A hybrid city dubbed the "Capital of Memory" by Durrell, ALEXANDRIA (El-Iskandariya in Arabic) turns its back on the rest of Egypt and faces the Mediterranean, as if contemplating its glorious past. One of the great cities of antiquity, Alex slumbered for 1300 years until it was revived by Mohammed Ali and transformed by Europeans, who gave the city its present shape and made it synonymous with cosmopolitanism and decadence.
This era came to an end in the 1950s with the mass flight of non-Egyptians and a short-lived dose of revolutionary puritanism, but Alexandria's beaches, restaurants and breezy climate still attract hordes of Cairenes during the summer, while its jaded historical and literary mystique remains appealing to foreigners.
Alex encourages nostalgia trips and random exploration, if only because the "sights" are limited and chance incidents often more revealing. Don't be afraid of following your nose and deviating from the usual itineraries, which could be completed in a day or so if you focus on the city's monumental highlights.
The Roman Theatre and Villa of Birds at Kom el-Dikka and the spooky Catacombs of Kom es-Shoqafa are musts, as is the city's magnificent new library and Alexandria National Museum, exhibiting statues and other artefacts dredged from ancient cities on the seabed. If you also want to savour the ambience and literary mystique of the former European and "native" quarters, allow two or three days.
Today, Alexandria is a bustling city of over 4 million (mostly Egyptian) residents. Alexandria has always been popular as a vacation destination for local Egyptians looking to escape the summer heat and enjoy the Mediterranean beaches. Foreign tourists are also discovering how easy it is to visit Alexandria for even just a day or two.

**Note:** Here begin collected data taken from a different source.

(* ===== verification/Cache.v ===== *)
(** * Cache: remembered decisions

    Models [crates/authenticator/src/cache.rs]: the [_decisions] table, keyed
    by peer and statement fingerprint, and the tier that answers from it. *)

From S2P Require Import Prelude RustStd Collections AuthTypes Chain Fingerprint CivilDate.

Section cache.
Context `{!Sha256}.

Definition upsert_decision (peer fingerprint : string) (row : DecisionRow) (d : Db) : result string Db :=
  let? t := need_table "_decisions" (db_decisions d) in
  Ok (set_decisions (<[(peer, fingerprint) := row]> t) d).

(** A NaN expiry is stored as NULL. *)
Definition expiry (now : f64) (ttl_secs : option f64) : option f64 :=
  match ttl_secs with
  | Some t => store_real (f64_add now t)
  | None => None
  end.

Definition opt_cell (s : option string) : Cell :=
  match s with Some s => SText s | None => SNull end.

Definition record_decision (conn : Conn) (peer fingerprint decision : string) (reason : option string)
    (decided_by : string) (ttl_secs : option f64) : result string unit * Conn :=
  execute (upsert_decision peer fingerprint
             (mkDecisionRow (SText decision) (opt_cell reason) (SText decided_by)
                (SText (rfc3339 (now_secs conn))) (expiry (now_f64 conn) ttl_secs))) conn.

Definition invalidate_decisions (conn : Conn) : result string unit * Conn :=
  execute (fun d => let? _ := need_table "_decisions" (db_decisions d) in Ok (set_decisions ∅ d)) conn.

(** [expires_at IS NULL OR expires_at > ?3]. *)
Definition live (now : f64) (row : DecisionRow) : bool :=
  match dr_expires_at row with
  | None => true
  | Some e => f64_gt e now
  end.

Definition lookup_decision (peer fp : string) (now : f64) (d : Db) :
    result string (option (string * option string)) :=
  let? t := need_table "_decisions" (db_decisions d) in
  match t !! (peer, fp) with
  | Some row =>
      if live now row then
        let? decision := get_string (dr_decision row) in
        let? reason := get_opt_string (dr_reason row) in
        Ok (Some (decision, reason))
      else Ok None
  | None => Ok None
  end.

Definition cache_decide (conn : Conn) (peer action : string) (footprint : Footprint) (statement : string) :
    Decision * Conn :=
  if has_denied footprint then (Escalate, conn)
  else if bool_decide (action = "knock") then (Escalate, conn)
  else
    let fp := statement_fingerprint action statement footprint in
    match query (lookup_decision peer fp (now_f64 conn)) conn with
    | (Ok (Some (decision, reason)), conn) =>
        ((if bool_decide (decision = "allow") then Allow
          else if bool_decide (decision = "deny") then
            Deny (default "denied by remembered decision" reason)
          else Escalate), conn)
    | (Ok None, conn) => (Escalate, conn)
    | (Err _, conn) => (Escalate, conn)
    end.

Definition CacheTier : Tier :=
  mkTier "cache" (fun conn peer action footprint statement =>
    let '(d, conn) := cache_decide conn peer action footprint statement in (Some d, conn)).

(** ** Properties *)

(** What a recorded answer means to a later request. *)
Definition remembered (decision : string) (reason : option string) : Decision :=
  if bool_decide (decision = "allow") then Allow
  else if bool_decide (decision = "deny") then Deny (default "denied by remembered decision" reason)
  else Escalate.

Lemma cache_decide_hit conn t row peer action fp stm :
  healthy conn -> denied fp = ∅ -> action <> "knock" ->
  db_decisions (db conn) = Some t -> t !! (peer, statement_fingerprint action stm fp) = Some row ->
  forall decision reason, dr_decision row = SText decision -> dr_reason row = opt_cell reason ->
  fst (cache_decide conn peer action fp stm) =
  if live (now_f64 conn) row then remembered decision reason else Escalate.
Proof.
  intros Hc Hd Ha Ht Hrow decision reason Hdec Hreason. unfold cache_decide, has_denied.
  rewrite bool_decide_true, bool_decide_false by done. cbn [negb].
  pose proof (query_healthy (lookup_decision peer (statement_fingerprint action stm fp) (now_f64 conn)) conn Hc) as Hq.
  destruct (query _ conn) as [r c]. cbn in Hq. subst r. unfold lookup_decision. rewrite Ht. cbn.
  rewrite Hrow. destruct (live _ row); [|done]. rewrite Hdec, Hreason. by destruct reason.
Qed.

(** An answer recorded for a peer and a request is the cache's answer to every
    later request of that peer with the same fingerprint, until the expiry and
    not after, and changes no other answer. *)
Theorem remembered_until_expiry (c c' : Conn) (peer peer' decision by_ : string) (reason : option string)
    (ttl : option f64) (now : f64) (action stm action' stm' : string) (fp fp' : Footprint) :
  healthy c -> denied fp' = ∅ -> action' <> "knock" ->
  record_decision c peer (statement_fingerprint action stm fp) decision reason by_ ttl = (Ok tt, c') ->
  let later := mkConn (db c') [] (now_secs c') now (ulids c') in
  let earlier := mkConn (db c) [] (now_secs c) now (ulids c) in
  fst (cache_decide later peer' action' fp' stm') =
  if base.decide (peer' = peer /\ statement_fingerprint action' stm' fp' = statement_fingerprint action stm fp) then
    if match expiry (now_f64 c) ttl with Some e => f64_gt e now | None => true end
    then remembered decision reason else Escalate
  else fst (cache_decide earlier peer' action' fp' stm').
Proof.
  intros Hc Hd Ha Hrec later earlier. unfold record_decision, execute in Hrec.
  destruct (sql_healthy (fun d => rmap (fun d' => (tt, d'))
    (upsert_decision peer (statement_fingerprint action stm fp)
      (mkDecisionRow (SText decision) (opt_cell reason) (SText by_) (SText (rfc3339 (now_secs c)))
         (expiry (now_f64 c) ttl)) d)) c Hc) as (fs & _ & Heq).
  rewrite Heq in Hrec. clear Heq. unfold upsert_decision in Hrec.
  destruct (db_decisions (db c)) as [t|] eqn:Ht; [|done]. cbn in Hrec. injection Hrec as <-.
  case_decide as Hk.
  - destruct Hk as [-> Hk].
    assert (Hlater : healthy later) by constructor.
    by rewrite (cache_decide_hit later _ _ peer action' fp' stm' Hlater Hd Ha eq_refl
               (eq_trans (f_equal (fun k => <[_ := _]> t !! (peer, k)) Hk) (lookup_insert_eq t _ _))
               decision reason eq_refl eq_refl).
  - unfold cache_decide, has_denied. rewrite bool_decide_true, bool_decide_false by done. cbn.
    unfold lookup_decision. cbn. rewrite Ht. cbn.
    rewrite lookup_insert_ne by (intros Heq; injection Heq as Hp Hf; by apply Hk).
    by destruct (t !! _) as [row|]; [destruct (live now row); [destruct (dr_decision row), (dr_reason row)|]|].
Qed.

End cache.

Lemma remembered_until_expiry_witness :
  let c := mkConn (mkDb None None (Some ∅) None None None) [] 0 (S754_zero false) [] in
  let key := @statement_fingerprint wit_sha "read" "SELECT 1" Footprint_default in
  exists c', record_decision c "alice" key "allow" None "human" None = (Ok tt, c') /\
    fst (@cache_decide wit_sha c' "alice" "read" Footprint_default "SELECT 2") = Allow.
Proof.
  intros c key. eexists. split; [reflexivity|].
  assert (Hc : healthy c) by constructor.
  etransitivity; [exact (@remembered_until_expiry wit_sha c _ "alice" "alice" "allow" "human" None None
    (S754_zero false) "read" "SELECT 1" "read" "SELECT 2" Footprint_default Footprint_default Hc eq_refl
    ltac:(discriminate) eq_refl)|].
  vm_compute. reflexivity.
Defined.
(** A malformed grant is noticed too late: the row is by then marked decided
    and the answer remembered, the call fails, and a second attempt is refused
    because the row is already decided. *)
Theorem bad_grant_half_applied (c : Conn) (id g : string) (rows : list InboxRow) (row : InboxRow)
    (p : ParkedParams) (t : gmap (string * string) DecisionRow) :
  healthy c -> db_inbox (db c) = Some rows -> db_decisions (db c) = Some t ->
  head (base.filter (fun r => in_request_id r = id) rows) = Some row ->
  in_decision row = None -> is_empty (in_sql row) = false -> params_from_json (in_params row) = Ok p ->
  split_once "=" g = None ->
  exists e c', answer_inbox id true false [g] c = (Err e, c') /\
    (exists t' r, db_decisions (db c') = Some t' /\ t' !! (in_peer row, pk_fingerprint p) = Some r /\
                  dr_decision r = SText "allow") /\
    forall allow remember grants,
      fst (answer_inbox id allow remember grants c') =
      Err [L "inbox row "; L id; L " is already decided ("; L "allow"; L ")"].
Proof.
  intros Hc Hrows Ht Hhead Hdec Hsql Hp Hg. unfold answer_inbox at 1, mbind, mmap_err.
  destruct (query_ran (inbox_row id) c Hc) as (c1 & -> & Hdb1 & Hc1 & _).
  unfold inbox_row at 1. rewrite Hrows. cbn [need_table ok_or rbind]. rewrite Hhead, Hdec.
  unfold parse_parked. rewrite Hsql, Hp.
  set (rows' := map (fun r => if bool_decide (in_request_id r = id) then decide_row "allow" r else r) rows).
  destruct (execute_ran (mark_decided "allow" id) c1 (set_inbox rows' (db c)) Hc1) as (c2 & -> & Hdb2 & Hc2 & _).
  { unfold mark_decided. by rewrite Hdb1, Hrows. }
  cbn [apply_answer]. unfold mbind, mmap_err, record_decision.
  match goal with |- context [execute (upsert_decision ?a ?b ?r) c2] => set (row' := r) end.
  destruct (execute_ran (upsert_decision (in_peer row) (pk_fingerprint p) row') c2
     (set_decisions (<[(in_peer row, pk_fingerprint p) := row']> t) (db c2)) Hc2) as (c3 & -> & Hdb3 & Hc3 & _).
  { unfold upsert_decision. by rewrite Hdb2; cbn; rewrite Ht. }
  cbn [write_grants ret]. rewrite Hg. eexists _, c3. split; [done|]. split.
  { eexists _, row'. rewrite Hdb3. cbn. split; [done|]. split; [apply lookup_insert_eq|done]. }
  intros allow remember grants. unfold answer_inbox, mbind, mmap_err.
  destruct (query_ran (inbox_row id) c3 Hc3) as (c4 & -> & _).
  unfold inbox_row. rewrite Hdb3, Hdb2. cbn.
  assert (Hhead' : head (base.filter (fun r => in_request_id r = id) rows') = Some (decide_row "allow" row)).
  { unfold rows'. clear -Hhead. induction rows as [|r rows IH]; [done|]. cbn [map].
    destruct (bool_decide_reflect (in_request_id r = id)) as [Heq|Hne].
    - rewrite filter_cons_True in Hhead by done. rewrite filter_cons_True by done. cbn in *. congruence.
    - rewrite filter_cons_False in Hhead by done. rewrite filter_cons_False by done. auto. }
  by rewrite Hhead'.
Qed.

Best Time to Go to Alexandria
Winter (December to February) is fairly warm and sunny in Alexandria although the sea will be too chilly to swim in comfortably. A warm, dusty wind (Khamsin) can be bothersome during March - June. Summer is humid, but with a breeze it stays a lot cooler than in Cairo and so many Egyptians will flock to Alexandria in the summer.
Book your hotel well in advance if you're coming during the summer months. September - October is a very nice time to visit. Click here for today's weather in Alexandria.
Fort Qaitbey is an impressive building, located on a narrow peninsula where one of the ancient wonders of the world, the famous lighthouse where the Pharos once stood. The Fort was built in the 15th century and now houses a naval museum. You'll need about an hour to explore the rooms and towers, as well as the museum which houses some interesting weapons.
The Fort also offers beautiful views of the city of Alexandria as well as the Mediterranean. A small aquarium nearby is worth a peek. There are plans afoot to build a large underwater museum in the near future which would showcase some of the exciting recent archaeological discoveries.
The Corniche is a road that runs along the eastern harbour of Alexandria and is the perfect place for a waterfront stroll. There are several restaurants where you can enjoy freshly caught fish. You'll pass some nice examples of Art Deco buildings like the (Sofitel) Cecil Hotel which has been enjoyed by Mohammed Ali (the boxer), Agatha Christie and Winston Churchill among others.
A stroll down the Corniche also brings you to several of Alexandria's main attractions (some of which are described further below) like the Ramla square, Cavafi Museum, The Roman amphitheatre, the Attarine District (for shopping) and the Tahrir (liberation) Square. Treat yourself to a Brazilian coffee, a bubbly pipe or a hot glass of tea in some of Alexandria's wonderful cafes.
The Attarine souk is a maize of little streets, too narrow for cars to fit, that houses literally hundreds of little antique shops and boutiques. It's called the Zinqat as-Sittat market (which literally translates to 'the women's squeeze'). You'll find some good deals to bargain for here. It's an uncovered bazaar so it's not as stuffy as others.
Local young folks prefer the malls to the souqs these days, so if you're interested in modern Egyptian fashion, that's where you'll find it.